The needles retracted from his arm, leaving a clotting agent as they withdrew to close the wounds.

Minutes after having awoken from the deep sleep, Vincent felt invigorated and refreshed. Several neural cables were coiled in a container fastened to his flight suit. He unwound them and connected the triangular leads into the appropriate sockets set in his chair. His muscles felt extremely tired, and the motions triggered spasms of pain in his joints, especially his hips. The feelings were dismissed as after effects of sleeping for an extended amount of time. He didn't want to entertain the idea that he had already fought and bled in the War, whether he could remember his actions or not.
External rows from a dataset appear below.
Lemma give_step_ok max s r now state keepalive added again handled : (0 < max)%nat -> sys_ok max s -> exists s', ka_step (ev_give r now state keepalive added again handled) s = Some s' /\ sys_ok max s'.
Proof using BalancerLaws0.
  intros Hmax [Hc Hr]. cbn [ka_step]. destruct (sy_reqs s !! r) as [req|] eqn:Eq; [|by exists s]. destruct (kr_held req) eqn:Eh; [|by exists s]. unfold ngx_http_upstream_free_keepalive_peer.
  assert (Hfree : forall pc, pc_connection (bal_free now (sy_bal s) (kr_data req) pc state).2 = pc_connection pc) by (intros pc; destruct (bal_free _ _ _ _ _) as [p' pc'] eqn:E; cbn; by eapply bal_free_ok).
  assert (Hend : forall kcf' net' (pc' : peer_connection A), cache_ok max kcf' (idle net') -> (forall x, busy net' x = (match pc_connection (kr_pc req) with Some c => upd (busy (sy_net s)) c None | None => busy (sy_net s) end) x) ->
    forall p', sys_ok max (set_req r {| kr_data := kr_data req; kr_pc := {| pc' with pc_connection := None |}; kr_held := false |} {| s with sy_conf := kcf'; sy_net := net'; sy_bal := p' |})).
  { intros kcf' net' pc' Hc' Hb' p'. split; cbn [sy_conf sy_net sy_reqs set_req]; [done|]. eapply reqs_ext; [exact Hb'|]. by apply (reqs_detach _ _ _ _ _ Hr Eq). }
  destruct (pc_connection (kr_pc req)) as [c|] eqn:Ec.
  2: { specialize (Hfree (kr_pc req)). destruct (bal_free now (sy_bal s) (kr_data req) (kr_pc req) state) as [p' pc'] eqn:Ef. cbn [snd] in Hfree. cbn [mbind option_bind]. rewrite Hfree, Ec. eexists. split; [reflexivity|]. by apply Hend. }
  destruct (ro_used _ _ Hr _ _ _ Eq Ec) as (a & Hb & Hname). pose proof Hb as Hb'. unfold busy in Hb'. destruct (sy_net s !! c) as [k|] eqn:Ek; [|done]. cbn [mbind option_bind] in *. destruct (k_idle k) eqn:Eidle; [done|]. injection Hb' as Hka.
  destruct (_ || _).
  - specialize (Hfree (kr_pc req)). destruct (bal_free now (sy_bal s) (kr_data req) (kr_pc req) state) as [p' pc'] eqn:Ef. cbn [snd] in Hfree. cbn [mbind option_bind]. rewrite Hfree, Ec. eexists. split; [reflexivity|]. apply Hend; [|intros x; apply busy_delete].
    eapply cache_ext; [|exact Hc]. intros x. rewrite idle_delete. assert (Hi : idle (sy_net s) c = None) by (unfold idle; rewrite Ek; cbn; by rewrite Eidle). rewrite <- Hi. apply upd_same.
  - destruct (store_ok max _ _ c k Hmax Hc Ek Eidle) as (q & kcf' & net' & -> & Hc' & Hi' & Hbusy). cbn [mbind option_bind]. rewrite Hname. cbn [mbind option_bind]. rewrite Hka in Hc', Hi'.
    set (kcf'' := {| kcf' with ka_items := _; ka_cache := _ |}) in *. set (net'' := alter _ c net') in *.
    assert (Hh : exists kcf3 net3, (if k_ready k then ngx_http_upstream_keepalive_close_handler c again handled kcf'' net'' else Some (kcf'', net'')) = Some (kcf3, net3) /\ cache_ok max kcf3 (idle net3) /\ forall x, busy net3 x = upd (busy (sy_net s)) c None x).
    { destruct (k_ready k); [|by exists kcf'', net'']. destruct (close_handler_ok max kcf'' net'' c a q again handled Hc' Hi') as (kcf3 & net3 & E3 & Hc3 & Hb3). exists kcf3, net3. split_and!; [done|done|]. intros x. by rewrite Hb3. }
    destruct Hh as (kcf3 & net3 & -> & Hc3 & Hb3). cbn [mbind option_bind]. match goal with |- context [bal_free _ _ _ ?pc _] => specialize (Hfree pc) end.
    destruct (bal_free now (sy_bal s) (kr_data req) _ state) as [p' pc'] eqn:Ef. cbn [snd pc_connection] in Hfree. cbn [mbind option_bind]. rewrite Hfree. eexists. split; [reflexivity|]. by apply Hend.
Qed.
The instructions for preparing his fighter were simple and had been reviewed thoroughly before departure. After arriving in a pause, he would be awake and uninhibited by any sort of behavior modification for a short amount of time. Doctors on distant command ships would monitor his condition, and then send the commitment orders that would modify his brain activity and prevent him from remembering any event, including his arrival. He watched the sparse information on the primary display until the command ship sent its reply.

Seconds after connecting his brain to the ship, a psychological penumbra swept him through several stages of extreme vertigo, claustrophobia and agoraphobia. Random thoughts and concerns gave way to bio-organic instructions that were puzzled together with encrypted fragments of mission data supplied by the ship computer. Complex, heuristic equations in black and gray flooded every screen as top secret instructions and informative data were decoded.
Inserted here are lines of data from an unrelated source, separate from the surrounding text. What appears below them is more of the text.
(* ===== verification/NgxRadix.v ===== *)
(** * Radix trees of address prefixes

    src/nginx-1.4.7/src/core/ngx_radix_tree.c, which the geo module uses for
    its networks: nodes in memory with [right], [left] and [parent] pointers,
    allocated from pages and recycled through a free list that is threaded
    through [right].

    The functions for 32-bit keys and the ones for 128-bit keys are copies of
    each other that differ in how they go from one bit of the key to the next;
    here they are written once, over the operations of [RadixKey] that the two
    key types provide.  The memory is a finite map from addresses to nodes, and
    what [ngx_pmemalign] gives is the list [rt_pages] of the pages it will
    return (an empty list is out of memory).  A fault is the dereference of a
    NULL pointer; loops run on fuel and the theorems show that it is enough. *)
From stdpp Require Import gmap.
From S2P Require Import Prelude.

Inductive rfault : Type := NullDeref | OutOfFuel.

Abbreviation NGX_RADIX_NO_VALUE := (2 ^ 64 - 1) (only parsing).
Abbreviation NODE_SIZE := 32 (only parsing).
Abbreviation NGX_PAGESIZE := 4096 (only parsing).

(** [core/ngx_radix_tree.h:20-25] ngx_radix_node_s *)
Record rnode : Type := { rn_right : option Z; rn_left : option Z; rn_parent : option Z; rn_value : Z }.

(** [core/ngx_radix_tree.h:28-34] ngx_radix_tree_t *)
Record rtree : Type := {
  rt_mem : gmap Z rnode; rt_root : Z; rt_free : option Z; rt_start : Z; rt_size : Z;
  rt_pages : list Z
}.

(** [core/ngx_radix_tree.c:463-488] ngx_radix_alloc *)
Definition ngx_radix_alloc (tr : rtree) : option Z * rtree :=
  match rt_free tr with
  | Some p =>
      (Some p, {| tr with rt_free := match rt_mem tr !! p with Some n => rn_right n | None => None end |})
  | None =>
      let page := if rt_size tr <? NODE_SIZE then
                    match rt_pages tr with
                    | [] => None
                    | start :: pages =>
                        Some {| tr with rt_start := start; rt_size := NGX_PAGESIZE; rt_pages := pages |}
                    end
                  else Some tr in
      match page with
      | None => (None, tr)
      | Some tr =>
          (Some (rt_start tr),
           {| tr with rt_start := rt_start tr + NODE_SIZE; rt_size := rt_size tr - NODE_SIZE |})
      end
  end.

(** Whether another node can be had. *)
Definition memory_left (tr : rtree) : bool := bool_decide (is_Some (ngx_radix_alloc tr).1).

(** ** Keys *)

(** How a loop walks over the bits of a key: the first bit, the step of the
    loops of insert and delete, the step of the loop of find, and the test of a
    bit of a key or of a mask. *)
Class RadixKey (K : Type) : Type := {
  rk_cursor : Type;
  rk_first : rk_cursor;
  rk_next : rk_cursor -> rk_cursor;
  rk_find_next : rk_cursor -> rk_cursor;
  rk_test : K -> rk_cursor -> bool;
  rk_width : nat
}.

(** [bit = 0x80000000], [bit >>= 1], [key & bit].
    [core/ngx_radix_tree.c:115-134] bit *)
Definition radix32 : RadixKey Z := {|
  rk_cursor := Z; rk_first := 2 ^ 31;
  rk_next bit := Z.shiftr bit 1; rk_find_next bit := Z.shiftr bit 1;
  rk_test key bit := negb (Z.land key bit =? 0);
  rk_width := 32
|}.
Star charts were imprinted into his long term memory and he understood his location and the tactical advantages of his current position as though he had studied them for years. Without any memory of having flown the deep space fighter, his body was conditioned to respond and manipulate its every control. He believed he could fly the ship with greater agility than he could walk.

And then came the rage.

At first, it existed as nothing more than statistical information about his opponents. Somewhere in the back of his mind, he knew his opponents might not possess a single weapon, yet his memory was honed with such vile atrocities as any theologian might surmise would be found only in Hell. His opponents were villains culpable for swilling the birth fat from newborns, filching nourishing breast milk from babies' mouths. The lives of these damned scoundrels were constructed in his mind as being birthed into a netherworld of villainy and wickedness.

A retched odor filled the cabin and Vincent bit down on his lip to hold back a wave of nausea.
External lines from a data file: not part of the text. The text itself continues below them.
(* ===== verification/NgxRbtree.v ===== *)
(** * Red-black trees

    src/nginx-1.4.7/src/core/ngx_rbtree.c and ngx_rbtree.h: the intrusive
    red-black trees that hold the timers of the event loop, the nodes of the
    limits, of the file cache and of the resolver.

    The memory is a finite map from addresses to nodes, 0 is NULL, and the code
    is written in a monad of computations that change the memory and the root
    and that fail on an invalid pointer.  The C code writes every case twice,
    once for each side; here a side is a boolean ([true] is right) and the two
    copies are one definition.  Loops run on fuel, the number of nodes in
    memory or more; failing for want of fuel is a failure as well, and the
    theorems show that there is none.

    [tree->insert] is an argument: the insertion functions of the server differ
    only in how they compare two nodes, that is their addresses, at which there
    may be more data, and their keys; they share the walk down. *)
From stdpp Require Import gmap list_tactics.
From S2P Require Import Prelude.

(** ** Memory *)

(** [core/ngx_rbtree.h:22-29] ngx_rbtree_node_s *)
Record rb_node : Type := { rb_key : Z; rb_left : Z; rb_right : Z; rb_parent : Z; rb_red : bool }.

(** [core/ngx_rbtree.h:37-41] ngx_rbtree_s *)
Record rb_tree : Type := { rb_mem : gmap Z rb_node; rb_root : Z; rb_sentinel : Z }.

Abbreviation RB_NULL := 0 (only parsing).

Definition M (A : Type) : Type := rb_tree -> option (A * rb_tree).

Definition ret {A} (a : A) : M A := fun st => Some (a, st).
Definition fail {A} : M A := fun _ => None.
Definition bind {A B} (e : M A) (k : A -> M B) : M B :=
  fun st => match e st with Some (a, st) => k a st | None => None end.

Declare Scope rb_scope.
Delimit Scope rb_scope with rb.
Notation "x <- e ;; k" := (bind e (fun x => k))
  (at level 100, e at next level, k at level 200, right associativity) : rb_scope.
Notation "e ;;; k" := (bind e (fun _ => k))
  (at level 100, k at level 200, right associativity) : rb_scope.
Open Scope rb_scope.

(** [p->field] *)
Definition rd {A} (f : rb_node -> A) (p : Z) : M A :=
  fun st => match rb_mem st !! p with Some n => Some (f n, st) | None => None end.

(** [p->field = x] *)
Definition wr (g : rb_node -> rb_node) (p : Z) : M unit :=
  fun st => match rb_mem st !! p with
            | Some n => Some (tt, {| st with rb_mem := <[p := g n]> (rb_mem st) |})
            | None => None
            end.

Definition get_root : M Z := fun st => Some (rb_root st, st).
Definition set_root (p : Z) : M unit := fun st => Some (tt, {| st with rb_root := p |}).
Definition get_sentinel : M Z := fun st => Some (rb_sentinel st, st).
Definition nodes : M nat := fun st => Some (size (rb_mem st), st).

Definition rb_child (side : bool) (n : rb_node) : Z := if side then rb_right n else rb_left n.

Definition set_child (side : bool) (p q : Z) : M unit :=
  wr (fun n => if side then {| n with rb_right := q |} else {| n with rb_left := q |}) p.
Definition set_parent (p q : Z) : M unit := wr (fun n => {| n with rb_parent := q |}) p.
Definition set_red (red : bool) (p : Z) : M unit := wr (fun n => {| n with rb_red := red |}) p.

(** [core/ngx_rbtree.h:61-65] ngx_rbt_red *)
Definition ngx_rbt_red (p : Z) : M unit := set_red true p.
(** [core/ngx_rbtree.h:61-65] ngx_rbt_black *)
Definition ngx_rbt_black (p : Z) : M unit := set_red false p.
(** [core/ngx_rbtree.h:61-65] ngx_rbt_is_red *)
Definition ngx_rbt_is_red (p : Z) : M bool := rd rb_red p.

(** ** Rotations *)

(** The pointer to [node] in its parent becomes [temp]; the C code looks at
    [side] first.
    [core/ngx_rbtree.c:340-348] node == node->parent->left *)
Definition relink_child (side : bool) (node temp : Z) : M unit :=
  parent <- rd rb_parent node ;;
  c <- rd (rb_child side) parent ;;
  if node =? c then set_child side parent temp else set_child (negb side) parent temp.

(** The pointer to [node] from above becomes [temp].
    [core/ngx_rbtree.c:340-348] if (node == *root) *)
Definition relink (side : bool) (node temp : Z) : M unit :=
  root <- get_root ;;
  if node =? root then set_root temp else relink_child side node temp.

(** The child on [side] goes up: [rotate true] is the left rotation.
    [core/ngx_rbtree.c:325-352] ngx_rbtree_left_rotate *)
Definition rotate (side : bool) (node : Z) : M unit :=
  sentinel <- get_sentinel ;;
  temp <- rd (rb_child side) node ;;
  inner <- rd (rb_child (negb side)) temp ;;
  set_child side node inner ;;;
  (if negb (inner =? sentinel) then set_parent inner node else ret tt) ;;;
  parent <- rd rb_parent node ;;
  set_parent temp parent ;;;
  relink (negb side) node temp ;;;
  set_child (negb side) temp node ;;;
  set_parent node temp.

(** [core/ngx_rbtree.c:325-352] ngx_rbtree_left_rotate *)
Definition ngx_rbtree_left_rotate : Z -> M unit := rotate true.
(** [core/ngx_rbtree.c:355-382] ngx_rbtree_right_rotate *)
Definition ngx_rbtree_right_rotate : Z -> M unit := rotate false.

(** ** Insertion *)

(** The walk down from [temp] to the free place for [node]: the node above it
    and its side.
    [core/ngx_rbtree.c:103-112] for ( ;; ) *)
Fixpoint rb_descend (less : Z * Z -> Z * Z -> bool) (fuel : nat) (temp node : Z) : M (Z * bool) :=
  match fuel with
  | O => fail
  | S fuel =>
      sentinel <- get_sentinel ;;
      nk <- rd rb_key node ;;
      tk <- rd rb_key temp ;;
      let side := negb (less (node, nk) (temp, tk)) in
      next <- rd (rb_child side) temp ;;
      if next =? sentinel then ret (temp, side) else rb_descend less fuel next node
  end.

(** [core/ngx_rbtree.c:97-119] ngx_rbtree_insert_value *)
Definition rb_insert_leaf (less : Z * Z -> Z * Z -> bool) (temp node : Z) : M unit :=
  sentinel <- get_sentinel ;;
  n <- nodes ;;
  place <- rb_descend less (S n) temp node ;;
  let (temp, side) := place in
  set_child side temp node ;;;
  set_parent node temp ;;;
  set_child false node sentinel ;;;
  set_child true node sentinel ;;;
  ngx_rbt_red node.

(** [core/ngx_rbtree.c:97-119] ngx_rbtree_insert_value *)
Definition ngx_rbtree_insert_value : Z -> Z -> M unit := rb_insert_leaf (fun x y => x.2 <? y.2).

(** Keys are compared by the sign of their 64-bit difference.
    [core/ngx_rbtree.c:122-154] ngx_rbtree_insert_timer_value *)
Definition ngx_rbtree_insert_timer_value : Z -> Z -> M unit :=
  rb_insert_leaf (fun x y => s64 (x.2 - y.2) <? 0).

(** One round of the loop, with a red parent on [side] of the grandparent: the
    node of the next round.
    [core/ngx_rbtree.c:51-69] if (node->parent == node->parent->parent->left) *)
Definition rb_insert_case (side : bool) (node : Z) : M Z :=
  p <- rd rb_parent node ;;
  g <- rd rb_parent p ;;
  temp <- rd (rb_child (negb side)) g ;;
  red <- ngx_rbt_is_red temp ;;
  if red then
    p <- rd rb_parent node ;;
    ngx_rbt_black p ;;;
    ngx_rbt_black temp ;;;
    g <- rd rb_parent p ;;
    ngx_rbt_red g ;;;
    ret g
  else
    p <- rd rb_parent node ;;
    c <- rd (rb_child (negb side)) p ;;
    node <- (if node =? c then rotate (negb side) p ;;; ret p else ret node) ;;
    p <- rd rb_parent node ;;
    ngx_rbt_black p ;;;
    g <- rd rb_parent p ;;
    ngx_rbt_red g ;;;
    rotate side g ;;;
    ret node.

(** [core/ngx_rbtree.c:49-91] while (node != *root && ngx_rbt_is_red(node->parent)) *)
Fixpoint rb_insert_fix (fuel : nat) (node : Z) : M unit :=
  match fuel with
  | O => fail
  | S fuel =>
      root <- get_root ;;
      if node =? root then ret tt
      else
        p <- rd rb_parent node ;;
        red <- ngx_rbt_is_red p ;;
        if negb red then ret tt
        else
          g <- rd rb_parent p ;;
          gl <- rd rb_left g ;;
          node <- rb_insert_case (negb (p =? gl)) node ;;
          rb_insert_fix fuel node
  end.

(** [insert] is [tree->insert].
    [core/ngx_rbtree.c:24-94] ngx_rbtree_insert *)
Definition ngx_rbtree_insert (insert : Z -> Z -> M unit) (node : Z) : M unit :=
  root <- get_root ;;
  sentinel <- get_sentinel ;;
  if root =? sentinel then
    set_parent node RB_NULL ;;;
    set_child false node sentinel ;;;
    set_child true node sentinel ;;;
    ngx_rbt_black node ;;;
    set_root node
  else
    insert root node ;;;
    n <- nodes ;;
    rb_insert_fix (S n) node ;;;
    root <- get_root ;;
    ngx_rbt_black root.

(** ** Deletion *)

(** [core/ngx_rbtree.h:73-81] ngx_rbtree_min *)
Fixpoint ngx_rbtree_min (fuel : nat) (node : Z) : M Z :=
  match fuel with
  | O => fail
  | S fuel =>
      sentinel <- get_sentinel ;;
      l <- rd rb_left node ;;
      if l =? sentinel then ret node else ngx_rbtree_min fuel l
  end.

(** [subst], the node that leaves its place, and [temp], the one that takes it.
    [core/ngx_rbtree.c:169-185] subst *)
Definition rb_subst (node : Z) : M (Z * Z) :=
  sentinel <- get_sentinel ;;
  l <- rd rb_left node ;;
  r <- rd rb_right node ;;
  if l =? sentinel then ret (node, r)
  else if r =? sentinel then ret (node, l)
  else
    n <- nodes ;;
    subst <- ngx_rbtree_min (S n) r ;;
    sl <- rd rb_left subst ;;
    sr <- rd rb_right subst ;;
    ret (subst, if negb (sl =? sentinel) then sl else sr).

(** [core/ngx_rbtree.c:191-195] DEBUG stuff *)
Definition rb_wipe (node : Z) : M unit :=
  set_child false node RB_NULL ;;;
  set_child true node RB_NULL ;;;
  set_parent node RB_NULL ;;;
  wr (fun n => {| n with rb_key := 0 |}) node.

(** [subst] takes the place of [node].
    [core/ngx_rbtree.c:222-244] subst->left = node->left *)
Definition rb_take_place (node subst : Z) : M unit :=
  sentinel <- get_sentinel ;;
  l <- rd rb_left node ;; set_child false subst l ;;;
  r <- rd rb_right node ;; set_child true subst r ;;;
  p <- rd rb_parent node ;; set_parent subst p ;;;
  c <- rd rb_red node ;; set_red c subst ;;;
  relink false node subst ;;;
  l <- rd rb_left subst ;;
  (if negb (l =? sentinel) then set_parent l subst else ret tt) ;;;
  r <- rd rb_right subst ;;
  (if negb (r =? sentinel) then set_parent r subst else ret tt).

(** The sibling [w] is black and its child away from [temp] is red: the last
    round.
    [core/ngx_rbtree.c:283-287] ngx_rbt_copy_color(w, temp->parent) *)
Definition rb_delete_last (side : bool) (temp w : Z) : M Z :=
  p <- rd rb_parent temp ;;
  c <- rd rb_red p ;;
  set_red c w ;;;
  p <- rd rb_parent temp ;;
  ngx_rbt_black p ;;;
  far <- rd (rb_child (negb side)) w ;;
  ngx_rbt_black far ;;;
  p <- rd rb_parent temp ;;
  rotate (negb side) p ;;;
  get_root.

(** The sibling [w] is black.
    [core/ngx_rbtree.c:271-288] if (ngx_rbt_is_black(w->left) && ngx_rbt_is_black(w->right)) *)
Definition rb_delete_black (side : bool) (temp w : Z) : M Z :=
  red <- (l <- rd rb_left w ;;
          lred <- ngx_rbt_is_red l ;;
          if lred : bool then ret true else r <- rd rb_right w ;; ngx_rbt_is_red r) ;;
  if negb red then
    ngx_rbt_red w ;;;
    rd rb_parent temp
  else
    far <- rd (rb_child (negb side)) w ;;
    fred <- ngx_rbt_is_red far ;;
    w <- (if negb fred then
            near <- rd (rb_child side) w ;;
            ngx_rbt_black near ;;;
            ngx_rbt_red w ;;;
            rotate side w ;;;
            p <- rd rb_parent temp ;;
            rd (rb_child (negb side)) p
          else ret w) ;;
    rb_delete_last side temp w.

(** One round of the loop, with [temp] on [side] of its parent: the [temp] of
    the next round.
    [core/ngx_rbtree.c:261-289] if (temp == temp->parent->left) *)
Definition rb_delete_case (side : bool) (temp : Z) : M Z :=
  p <- rd rb_parent temp ;;
  w <- rd (rb_child (negb side)) p ;;
  red <- ngx_rbt_is_red w ;;
  w <- (if red : bool then
          ngx_rbt_black w ;;;
          p <- rd rb_parent temp ;;
          ngx_rbt_red p ;;;
          p <- rd rb_parent temp ;;
          rotate (negb side) p ;;;
          p <- rd rb_parent temp ;;
          rd (rb_child (negb side)) p
        else ret w) ;;
  rb_delete_black side temp w.

(** [core/ngx_rbtree.c:259-321] while (temp != *root && ngx_rbt_is_black(temp)) *)
Fixpoint rb_delete_fix (fuel : nat) (temp : Z) : M unit :=
  match fuel with
  | O => fail
  | S fuel =>
      root <- get_root ;;
      stop <- (if temp =? root then ret true else ngx_rbt_is_red temp) ;;
      if stop : bool then ngx_rbt_black temp
      else
        p <- rd rb_parent temp ;;
        pl <- rd rb_left p ;;
        temp <- rb_delete_case (negb (temp =? pl)) temp ;;
        rb_delete_fix fuel temp
  end.

(** [core/ngx_rbtree.c:157-322] ngx_rbtree_delete *)
Definition ngx_rbtree_delete (node : Z) : M unit :=
  st <- rb_subst node ;;
  let (subst, temp) := st in
  root <- get_root ;;
  if subst =? root then
    set_root temp ;;;
    ngx_rbt_black temp ;;;
    rb_wipe node
  else
    red <- ngx_rbt_is_red subst ;;
    relink_child false subst temp ;;;
    sp <- rd rb_parent subst ;;
    (if subst =? node then set_parent temp sp
     else (if sp =? node then set_parent temp subst else set_parent temp sp) ;;; rb_take_place node subst) ;;;
    rb_wipe node ;;;
    if red : bool then ret tt
    else
      n <- nodes ;;
      rb_delete_fix (S n) temp.

(** [core/ngx_rbtree.h:44-48] ngx_rbtree_init *)
Definition ngx_rbtree_init (mem : gmap Z rb_node) (s : Z) : option rb_tree :=
  match mem !! s with
  | Some n => Some {| rb_mem := <[s := {| n with rb_red := false |}]> mem; rb_root := s; rb_sentinel := s |}
  | None => None
  end.

(** The calls of the timers on a small tree. *)
Definition rb_blank (k : Z) : rb_node :=
  {| rb_key := k; rb_left := 0; rb_right := 0; rb_parent := 0; rb_red := false |}.

Fixpoint rb_inorder (fuel : nat) (st : rb_tree) (p : Z) : list Z :=
  match fuel with
  | O => []
  | S fuel =>
      match rb_mem st !! p with
      | Some n => if p =? rb_sentinel st then []
                  else rb_inorder fuel st (rb_left n) ++ [rb_key n] ++ rb_inorder fuel st (rb_right n)
      | None => []
      end
  end.

Example rb_example :
  match ngx_rbtree_init (list_to_map (map (fun k => (k, rb_blank (10 * k))) [1; 2; 3; 4; 5; 6; 7; 8; 9])) 1 with
  | Some st =>
      match (foldr (fun p e => ngx_rbtree_insert ngx_rbtree_insert_value p ;;; e)
               (foldr (fun p e => ngx_rbtree_delete p ;;; e) (ret tt) [4; 9; 2; 6]) [5; 9; 2; 7; 4; 3; 8; 6]) st with
      | Some (_, st) => rb_inorder 10 st (rb_root st) = [30; 50; 70; 80]
      | None => False
      end
  | None => False
  end.
Proof. by vm_compute. Qed.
Vincent was well aware his mind was being conditioned. He knew why he submitted. The human race could not afford to place robots in a situation that demanded inspiration as well as instinct. They did not need killers who would mindlessly or methodically slaughter. His race needed people like himself who would submit themselves to temporary behavioral reprogramming and emerge as mighty beasts of war.

And the hunger arose.

He was ravenous for domination, blood, possession and land. Every conceivable lust erotically charged his body. There was naught concern for what he wanted, or why he wanted something he could no longer describe. His mind simmered and roiled in greasy hunger. Hormones and synthetic drugs burned his veins and hardened his muscles.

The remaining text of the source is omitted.